TASK
If "Arguments" shows up in a line of the material, return that line.

EXERCISE DATA

(** * The protocol schema compiler and the cached user agent

    A shallow embedding of [utils/generate_channels.js] (the generator of
    [channels.ts] and [validator.ts] from the parsed [protocol.yml]) and of
    [packages/playwright-core/src/common/userAgent.ts], with the properties
    of both that the specification states.

    Conventions of the embedding:
    - a JavaScript value of the parsed document is a [value]; its numbers
      are the integers, its strings are sequences of one-byte code units,
      and [toUpperCase] is modelled on the ASCII range;
    - an object is the list [Object.entries] yields for it, so the keys of
      an object of a real document are pairwise distinct and none of them
      is an array index, and the order of the list is the document order;
    - a computation that may throw returns an [outcome]; the mutually
      recursive functions of the type resolver take a [fuel], the number
      of nested calls the stack of the engine has room for, and a call
      made when none is left throws [RangeError], as the engine does when
      the stack is exhausted; [OutOfFuel] stands for a computation that
      does not return, as a query the user agent makes of its host may,
      while every call of the generator returns or throws;
    - what the script keeps in globals ([channels], [inherits], [mixins],
      the output arrays, [hasChanges]) and what it reads and writes on the
      file system is passed as explicit state. *)

From Stdlib Require Import String Ascii List ZArith Lia Bool Arith DecimalString.
Import ListNotations.
Open Scope string_scope.

(** ** JavaScript values and the operations the two programs use *)

Module Js.

#[local] Set Warnings "-register-all".

Inductive value : Type :=
| VUndefined
| VNull
| VBool (b : bool)
| VNum (n : Z)
| VStr (s : string)
| VArr (items : list value)
| VObj (fields : list (string * value)).

Inductive error : Type :=
| TypeError
| RangeError
| InvalidItem (item : value)
| ENOENT (path : string)
| Failure (message : string).

Inductive outcome (A : Type) : Type :=
| Ok (a : A)
| Throw (e : error)
| OutOfFuel.

Arguments Ok {A} a.
Arguments Throw {A} e.
Arguments OutOfFuel {A}.

Definition bind {A B : Type} (c : outcome A) (k : A -> outcome B) : outcome B :=
  match c with
  | Ok a => k a
  | Throw e => Throw e
  | OutOfFuel => OutOfFuel
  end.

Notation "x <- c ;; k" := (bind c (fun x => k))
  (at level 61, c at next level, right associativity).

(** What a computation returned, if it did. *)
Definition result {A : Type} (c : outcome A) : option A :=
  match c with
  | Ok a => Some a
  | _ => None
  end.

(** [for (const x of l) body], the state of the loop passed along. *)
Fixpoint forEach {A S : Type} (body : A -> S -> outcome S) (l : list A) (s : S)
  : outcome S :=
  match l with
  | [] => Ok s
  | x :: rest => s' <- body x s ;; forEach body rest s'
  end.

ANSWER TO THIS TASK
Arguments Ok {A} a.
Arguments Throw {A} e.
Arguments OutOfFuel {A}.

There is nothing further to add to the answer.